Because of the similar associations of coffee and caffeine with luteal estrogen levels, it is probable that caffeine is the component influencing estrogen metabolism. Since there was suggestive evidence for higher testosterone levels with higher intakes of caffeine and coffee, caffeine may be inhibiting CYP19, or aromatase, the key enzyme mediating the conversion of androgens to estrogens24, 28. Nevertheless, it is unclear why this would not also influence follicular estrogen levels or sex hormone levels in postmenopausal women where aromatase plays a more critical role in dictating estrogen and testosterone levels. We observed a significant trend for higher circulating progesterone with higher caffeine but not coffee intake. To our knowledge, there are no prior reports of caffeine and progesterone levels in humans; however, one study in male rats showed increased plasma progesterone with intraperitoneal injections of caffeine29.

Since we did not observe any effect of coffee or caffeine on follicular estrogen levels, the positive association with tea could be attributed to another component rather than caffeine. Our results require further exploration and should be interpreted with caution given that there are no prior assessments of this association and the number of women with daily tea consumption was small (24% consumed ≥1 cup/day). Nagata et al. reported an inverse correlation between follicular estradiol levels and green but not black tea among premenopausal women27. Another study reported that tea intake was not associated with estradiol and SHBG levels8. We were not able to evaluate the effect of green tea since our FFQ asked about non-herbal tea intake, which consists primarily of black tea in the United States.

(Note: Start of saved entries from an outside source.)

(* ===== verification/RecoveryLoad.v ===== *)
(** Loading a snapshot, and the checkpoint that wrote it: the rows a snapshot
    stores, inline or behind locators the pool still holds, are the rows of the
    database after it is loaded. *)
From stdpp Require Import base list gmap strings sorting.
From Stdlib Require Import ZArith Lia.
From S2P Require Import Prelude Machine Types TableDef WalCodec BTree BTreeRep BTreeScan BTreeSpec Page Kv Table TableSpec TableScan.
From S2P Require Import TableFrame RowRules Catalog Recovery RecoverySpec.
From S2P Require Cost.

(** * What a snapshot stores *)

(** The stored entries [kvs] of table [n] are the rows [rows]. *)
Record stores_rows (G : Owned) (n : bytes) (s : Schema) (kvs : list (bytes * bytes)) (rows : Rows) : Prop := {
  sr_nodup : NoDup kvs.*1;
  sr_row : forall k v, (k, v) ∈ kvs -> exists row, rows !! k = Some row /\ row_wf s row /\ row_key s row = Some k /\ stored_as (part n G) v row;
  sr_all : forall k, is_Some (rows !! k) -> k ∈ kvs.*1;
  sr_uniq : forall k1 k2 l, (k1, loc_encode l) ∈ kvs -> (k2, loc_encode l) ∈ kvs -> loc_wf l -> k1 = k2;
}.

Definition load_effect (A : ADb) (e : TableDef * Rows) : ADb :=
  mkADb (match Cost.split_once (td_name e.1) with Some (db, _) => {[db]} | None => ∅ end ∪ a_databases A)
    (<[td_name e.1 := mkATable e.1 (indexes_of e.1) e.2]> (a_tables A)).

Definition empty_db : ADb := mkADb {[str "default"]} ∅.

Definition snapshot_db (databases : list bytes) (tables : list (TableDef * Rows)) : ADb :=
  fold_left load_effect tables (mkADb (list_to_set databases ∪ {[str "default"]}) ∅).

(** The file holds the database [A], with wide rows in the pool contents [G]. *)
Definition snapshot_holds (G : Owned) (file : bytes) (A : ADb) : Prop := exists databases ts off,
  decode_snapshot file 0 = Ok ((databases, (fun e => (e.1.1, snap_rows e.1.2)) <$> ts), off) /\
  Forall (fun e : TableDef * list (bytes * bytes) * Rows => stores_rows G (td_name e.1.1) (td_schema e.1.1) e.1.2 e.2) ts /\
  A = snapshot_db databases ((fun e => (e.1.1, e.2)) <$> ts).

Section load.
Context {T P : Type} {KT : KvTree T} {HT : KvTreeOk T} {KP : Pool P} {HP : PoolOk P}.

Abbreviation Tbl := (@Table T P).
Abbreviation DB := (@Data T P).

(** ** One row *)

(** A stored entry is taken over as it is: a locator in it was live before. *)
Lemma rep_restore {H0 : PoolOk P} (t : Tbl) m pm rows key row val x p l :
  let s := td_schema (t_def t) in
  rep (HP := H0) t m pm rows -> row_wf s row -> row_key s row = Some key -> rows !! key = None -> stored_as pm val row ->
  (forall k lo, val = loc_encode lo -> loc_wf lo -> m !! k = Some val -> False) ->
  stored x (<[key := val]> m) -> pool_rep (HP := H0) p pm -> Forall (index_rep s (<[key := row]> rows)) l ->
  rep (HP := H0) (set_indexes l (set_pool p (set_tree x t))) (<[key := val]> m) pm (<[key := row]> rows).
Proof.
  intros s H Hr Hk Hn Hs Hu Hx Hp Hl. split; cbn -[loc_encode]; try done.
  - by apply rows_wf_insert; [apply H|..].
  - intros k' row' [[<- <-]|[Hne Hr']]%lookup_insert_Some; [exists val; by rewrite lookup_insert_eq|].
    rewrite lookup_insert_ne by done. by apply H.
  - intros k' [Hn' Hne]%lookup_insert_None. rewrite lookup_insert_ne by done. by apply H.
  - intros k1 k2 la [[<- H1]|[N1 H1]]%lookup_insert_Some [[<- H2]|[N2 H2]]%lookup_insert_Some Hla; [done|..].
    + subst val. by destruct (Hu k2 la).
    + subst val. by destruct (Hu k1 la).
    + by eapply (r_uniq _ _ _ _ H).
Qed.

Lemma restore_kv_ok {H0 : PoolOk P} (t : Tbl) m pm rows key row val :
  rep (HP := H0) t m pm rows -> row_wf (td_schema (t_def t)) row -> row_key (td_schema (t_def t)) row = Some key -> rows !! key = None ->
  stored_as pm val row -> (forall k lo, val = loc_encode lo -> loc_wf lo -> m !! k = Some val -> False) ->
  wp (restore_kv key val) t (fun t' r => r = Ok () /\ rep (HP := H0) t' (<[key := val]> m) pm (<[key := row]> rows)).
Proof.
  intros H Hr Hk Hn Hs Hu. destruct (row_pk t row key Hr Hk) as (Hu8 & pk & Hpk & Hdk & _).
  unfold restore_kv. apply wp_bind. apply (wp_decode_stored (HP := H0) t pm val row); [done|apply H|done|]. intros p Hp.
  apply (wp_key_of (set_pool p t) row key); [done|done|]. rewrite bool_decide_eq_true_2 by done. cbn [negb].
  apply wp_bind. eapply (wp_tree _ (set_pool p t)); [apply (tupsert_ok _ m); [apply H|done]|]. intros x Hx. cbn beta.
  apply wp_gets. cbn [t_indexes set_tree set_pool]. destruct (t_indexes t) as [|y l0] eqn:Ei.
  - apply wp_ret. split; [done|].
    pose proof (rep_restore t m pm rows key row val x p [] H Hr Hk Hn Hs Hu Hx Hp ltac:(constructor)) as Hrep.
    unfold set_indexes in Hrep. rewrite <- Ei in Hrep. exact Hrep.
  - apply (wp_lift _ pk); [done|]. apply (wp_indexes rows (<[key := row]> rows)); [apply H| |].
    + intros z Hz. eapply index_put_ok; (done || apply H).
    + intros l Hl. split; [done|]. by apply rep_restore.
Qed.

(** ** One table *)

Lemma load_rows_ok {H0 : PoolOk P} (kvs : list (bytes * bytes)) (rows : Rows) pm : forall (t : Tbl) m (rows0 : Rows),
  rep (HP := H0) t m pm rows0 -> NoDup kvs.*1 ->
  (forall k v, (k, v) ∈ kvs -> rows0 !! k = None /\ exists row, rows !! k = Some row /\ row_wf (td_schema (t_def t)) row /\
     row_key (td_schema (t_def t)) row = Some k /\ stored_as pm v row) ->
  (forall k1 k2 l, (k1, loc_encode l) ∈ kvs -> (k2, loc_encode l) ∈ kvs -> loc_wf l -> k1 = k2) ->
  (forall k k' l, (k, loc_encode l) ∈ kvs -> loc_wf l -> m !! k' = Some (loc_encode l) -> False) ->
  wp (each load_row (snap_rows kvs)) t (fun t' r => r = Ok () /\ exists m' rows', rep (HP := H0) t' m' pm rows' /\
    forall k, rows' !! k = if decide (k ∈ kvs.*1) then rows !! k else rows0 !! k).
Proof.
  induction kvs as [|[k v] kvs IH]; intros t m rows0 H Hnd Hrow Hu Hm; cbn [snap_rows fmap list_fmap each].
  - apply wp_ret. split; [done|]. exists m, rows0. split; [done|]. intros k. by rewrite decide_False by set_solver.
  - apply NoDup_cons in Hnd as [Hk Hnd]. destruct (Hrow k v ltac:(left)) as (Hn & row & Hrs & Hw & Hkey & Hst).
    apply wp_bind. unfold load_row at 1. cbn [sr_key sr_value].
    assert (Hone : wp (restore_kv k v) t (fun t' r => r = Ok () /\ rep (HP := H0) t' (<[k := v]> m) pm (<[k := row]> rows0))).
    { apply restore_kv_ok; try done. intros k' lo -> Hlo Hmk. by eapply (Hm k k' lo); [left|done|]. }
    eapply wp_mono; [apply (wp_frames shape_indexes _ t); [apply frames_restore_kv, _|exact Hone]|]. cbn. intros t1 r [[-> H1] [[Hd _] _]]. eapply wp_mono; [apply (IH t1 (<[k := v]> m) (<[k := row]> rows0) H1 Hnd)|].
    + intros k' v' Hin. rewrite Hd. destruct (Hrow k' v' ltac:(by right)) as (Hn' & Hex). split; [|done].
      rewrite lookup_insert_ne; [done|]. intros <-. destruct Hk. apply list_elem_of_fmap. by exists (k, v').
    + intros k1 k2 l H1' H2'. apply Hu; by right.
    + intros k1 k2 l Hin Hl. destruct (decide (k2 = k)) as [->|Hne].
      * rewrite lookup_insert_eq. intros [= ->]. destruct Hk. apply list_elem_of_fmap.
        rewrite (Hu k k1 l ltac:(left) ltac:(by right) Hl). by exists (k1, loc_encode l).
      * rewrite lookup_insert_ne by done. apply (Hm k1 k2 l); [by right|done].
    + cbn. intros t2 r (-> & m' & rows' & Hrep & Hrows). split; [done|]. exists m', rows'. split; [done|]. intros k'.
      rewrite Hrows. destruct (decide (k' = k)) as [->|Hne].
      * rewrite (decide_True (P := k ∈ k :: kvs.*1)) by left. rewrite decide_False by done. by rewrite lookup_insert_eq.
      * rewrite lookup_insert_ne by done. repeat case_decide; set_solver.
Qed.

Lemma frames_load_rows (l : list SnapRow) : frames shape_indexes (each (load_row (T := T) (P := P)) l).
Proof.
  induction l as [|x l IH]; cbn [each]; [apply frames_ret, _|]. apply frames_bind; [apply _| |done].
  unfold load_row. destruct (sr_key x); [apply frames_restore_kv, _|apply frames_restore_raw, _].
Qed.

(** A table of the database when only the state of the pool has changed. *)
Lemma tab_rep_repool G n p p' t a : holds p' (snd <$> G) -> tab_rep G n p t a -> tab_rep G n p' t a.
Proof.
  intros Hh [H1 H2 H3 (m & H4)]. split; [done|done|done|]. exists m.
  eapply (rep_repool (H1 := framed _) (H2 := framed _)); [exact H4|]. split; [apply part_disjoint|by rewrite part_rest].
Qed.

Lemma stores_load G n s kvs rows (t : Tbl) p :
  stores_rows G n s kvs rows -> td_schema (t_def t) = s -> rep (HP := framed (rest n G)) (set_pool (Some p) t) ∅ (part n G) ∅ ->
  wp (each load_row (snap_rows kvs)) (set_pool (Some p) t) (fun t' r =>
    r = Ok () /\ exists m, rep (HP := framed (rest n G)) t' m (part n G) rows).
Proof.
  intros [S1 S2 S3 S4] Hs H. eapply wp_mono; [apply (load_rows_ok kvs rows (part n G) _ ∅ ∅ H S1)|].
  - intros k v Hin. split; [done|]. cbn. rewrite Hs. by apply S2.
  - done.
  - intros k k' l _ _ Hl. by rewrite lookup_empty in Hl.
  - cbn. intros t' r (-> & m' & rows' & Hrep & Hrows). split; [done|]. exists m'. replace rows with rows'; [done|].
    apply map_eq. intros k. rewrite Hrows, lookup_empty. case_decide as Hin; [done|].
    destruct (rows !! k) eqn:E; [|done]. destruct Hin. apply S3. by eexists.
Qed.

Lemma load_table_ok (G : Owned) def kvs rows d A :
  db_rep G d A -> stores_rows G (td_name def) (td_schema def) kvs rows ->
  wp (load_table (def, snap_rows kvs)) d (fun d' r => r = Ok () /\ db_rep G d' (load_effect A (def, rows))).
Proof.
  intros [D1 D2 D3 D4] Hs. pose proof (tab_rep_new (T := T) G (td_name def) (d_pool d) def D1) as [_ _ _ (m0 & H0)].
  unfold wp, load_table, load_effect. cbn [fst snd].
  set (d1 := match Cost.split_once (td_name def) with Some (db, _) => add_database db d | None => d end).
  assert (Hd1 : d_pool d1 = d_pool d /\ d_tables d1 = d_tables d /\ d_databases d1 =
     match Cost.split_once (td_name def) with Some (db, _) => {[db]} | None => ∅ end ∪ a_databases A).
  { subst d1. destruct (Cost.split_once _) as [[db ?]|]; cbn; (split_and!; [done|done|]); rewrite D2; [done|by rewrite (left_id_L ∅ (∪))]. }
  destruct Hd1 as (Hp1 & Ht1 & Hn1). cbv zeta. rewrite Hp1.
  assert (Hrep0 : rep (HP := framed (rest (td_name def) G)) (set_pool (Some (d_pool d)) (table_new def)) ∅ (part (td_name def) G) ∅).
  { destruct H0 as [R1 R2 R3 R4 R5 R6 R7]. split; try done. apply stored_new. }
  pose proof (wp_frames shape_indexes _ _ _ (frames_load_rows (snap_rows kvs)) (stores_load G (td_name def) _ kvs rows (table_new def) _ Hs eq_refl Hrep0)) as Hw.
  unfold lend, wp in Hw |- *. destruct (each load_row (snap_rows kvs) _) as [[t' r]| |]; [|done|done].
  destruct Hw as [[-> (m & Hrep)] [[S1 S2] S3]]. destruct (S2 ltac:(by eexists)) as [p' Hp']. cbn [mbind out_bind mret out_ret]. rewrite Hp'.
  cbn [default from_option]. split; [done|]. pose proof (r_pool _ _ _ _ Hrep) as Hpool. rewrite Hp' in Hpool. destruct Hpool as [_ Hh].
  rewrite part_rest in Hh. split; cbn; [done|done|by rewrite Ht1, !dom_insert_L, D3|].
  intros n2 t2 a2 [[<- <-]|[Hne H2]]%lookup_insert_Some.
  - rewrite lookup_insert_eq. intros [= <-]. split; [done|done|by rewrite <- (indexes_of_new (T := T) (P := P))|]. exists m.
    replace (set_pool (Some p') (set_pool None t')) with t'; [done|]. destruct t'. cbn in *. by subst.
  - rewrite lookup_insert_ne by done. rewrite Ht1 in H2. intros E2. eapply tab_rep_repool; [done|by apply (D4 n2)].
Qed.

(** ** The whole file *)

Lemma load_tables_ok (G : Owned) (ts : list (TableDef * list (bytes * bytes) * Rows)) : forall (d : DB) A,
  db_rep G d A -> Forall (fun e => stores_rows G (td_name e.1.1) (td_schema e.1.1) e.1.2 e.2) ts ->
  wp (each load_table ((fun e => (e.1.1, snap_rows e.1.2)) <$> ts)) d (fun d' r =>
    r = Ok () /\ db_rep G d' (fold_left load_effect ((fun e => (e.1.1, e.2)) <$> ts) A)).
Proof.
  induction ts as [|[[def kvs] rows] ts IH]; intros d A Hd Hs; cbn [fmap list_fmap each fold_left fst snd]; [by apply wp_ret|].
  apply Forall_cons in Hs as [Hx Hs]. apply wp_bind. eapply wp_mono; [by apply (load_table_ok G def kvs rows d A)|]. cbn.
  intros d1 r [-> H1]. by apply IH.
Qed.

Lemma add_databases_ok (G : Owned) (dbs : list bytes) : forall (d : DB) A, db_rep G d A ->
  wp (each (fun db => modify (add_database db)) dbs) d (fun d' r => r = Ok () /\ db_rep G d' (mkADb (list_to_set dbs ∪ a_databases A) (a_tables A))).
Proof.
  induction dbs as [|db dbs IH]; intros d A Hd; cbn [each].
  - apply wp_ret. split; [done|]. cbn. rewrite (left_id_L ∅ (∪)). by destruct A.
  - apply wp_bind. unfold wp at 1, modify. eapply wp_mono; [apply (IH _ (mkADb ({[db]} ∪ a_databases A) (a_tables A)))|].
    + destruct Hd as [D1 D2 D3 D4]. split; cbn; [done|by rewrite D2|done|done].
    + cbn. intros d' r [-> H]. split; [done|]. replace ({[db]} ∪ list_to_set dbs ∪ a_databases A) with (list_to_set dbs ∪ ({[db]} ∪ a_databases A)) by set_solver.
      done.
Qed.

Lemma load_snapshot_ok (G : Owned) file (d : DB) A :
  db_rep G d empty_db -> snapshot_holds G file A -> wp (load_snapshot file) d (fun d' r => r = Ok () /\ db_rep G d' A).
Proof.
  intros Hd (dbs & ts & off & Hdec & Hs & ->). unfold load_snapshot. apply (wp_lift _ _ _ _ _ Hdec). cbn [fst snd].
  apply wp_bind. eapply wp_mono; [by apply (add_databases_ok G dbs)|]. cbn [empty_db a_databases a_tables].
  intros d1 r [-> H1]. by apply load_tables_ok.
Qed.

(** * Checkpoints *)

(** What the checkpoint writes of a table holds its rows. *)
Lemma scan_stores G n p (t : Tbl) a : tab_rep G n p t a ->
  exists kvs, trange (t_tree t) None true None true = Ret kvs /\ stores_rows G n (a_schema a) kvs (a_rows a).
Proof.
  intros [H1 H2 H3 (m & H4)]. destruct (trange_ok (t_tree t) m None true None true (r_tree _ _ _ _ H4) I) as (kvs & Hr & Hs & Hm).
  rewrite filter_id in Hr by (apply Forall_forall; done). exists kvs. split; [done|].
  assert (Hin : forall k v, (k, v) ∈ kvs <-> m !! k = Some v) by (intros k v; rewrite <- Hm; by apply to_map_elem).
  split.
  - by apply (sorted_nodup klt).
  - intros k v Hkv%Hin. destruct (a_rows a !! k) as [row|] eqn:E; [|by rewrite (r_none _ _ _ _ H4 k E) in Hkv].
    exists row. destruct (r_some _ _ _ _ H4 k row E) as (raw & Hraw & Hst). rewrite Hkv in Hraw. injection Hraw as <-.
    destruct (r_rows _ _ _ _ H4 k row E) as [Hw Hk]. cbn in Hw, Hk. rewrite H2 in Hw, Hk. by split_and!.
  - intros k [row E]. destruct (r_some _ _ _ _ H4 k row E) as (raw & Hraw & _). apply Hin in Hraw. apply list_elem_of_fmap. by exists (k, raw).
  - intros k1 k2 l Hk1%Hin Hk2%Hin Hl. by eapply (r_uniq _ _ _ _ H4).
Qed.

End load.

Although androgens and estrogens are well-established risk factors for postmenopausal breast cancer30, the role of these hormones in premenopausal breast cancer is not fully understood. Our findings of lower luteal estrogen levels with higher caffeine intake represents one potential protective mechanism for premenopausal hormonally-dependent cancers. Of the two studies examining estrogens and breast cancer risk in premenopausal women, one reported no association 31, and the other reported an increased risk of premenopausal breast cancer only with follicular, but not luteal, estradiol levels14. The elevated levels of follicular estrogens with tea intake suggests that tea may increase the risk of hormone-related cancers, although to our knowledge no epidemiologic data have reported an association between tea intake and premenopausal breast cancer risk. The higher progesterone levels with caffeine intake requires further exploration particularly given the inconsistency in the data regarding a role for this hormone in breast cancer development14, 31 and the possible inverse relationship with ovarian cancer6. Furthermore, our findings do not explain the increased risk of premenopausal ovarian cancer with caffeine intake we and others have reported5, 32, 33.

Among postmenopausal, but not premenopausal, women, high intakes of caffeine or caffeinated coffee were associated with a 13% higher SHBG levels versus low intakes. Four previous studies have reported a similar positive association with caffeine and/or coffee intake and levels of SHBG8, 26, 27, 34; however, only one study was limited to postmenopausal women34. Since SHBG is the major carrier of estrogen and testosterone, we expected to see a concomitant inverse association with free levels of these two hormones. We did not observe a strong effect; however, there was suggestive evidence for decreasing free testosterone levels with increasing caffeine intake; testosterone preferentially binds SHBG versus estradiol35. Similarly, Ferrini et al. reported an inverse association between caffeine intake and bioavailable testosterone levels, but a positive association with estrone levels34. The lack of an association with estrogen levels may be attributed to the sensitivity our assays and consequently, inability to detect small changes in circulating levels particularly given the low estrogen, and to a lesser extent androgen, production among postmenopausal women.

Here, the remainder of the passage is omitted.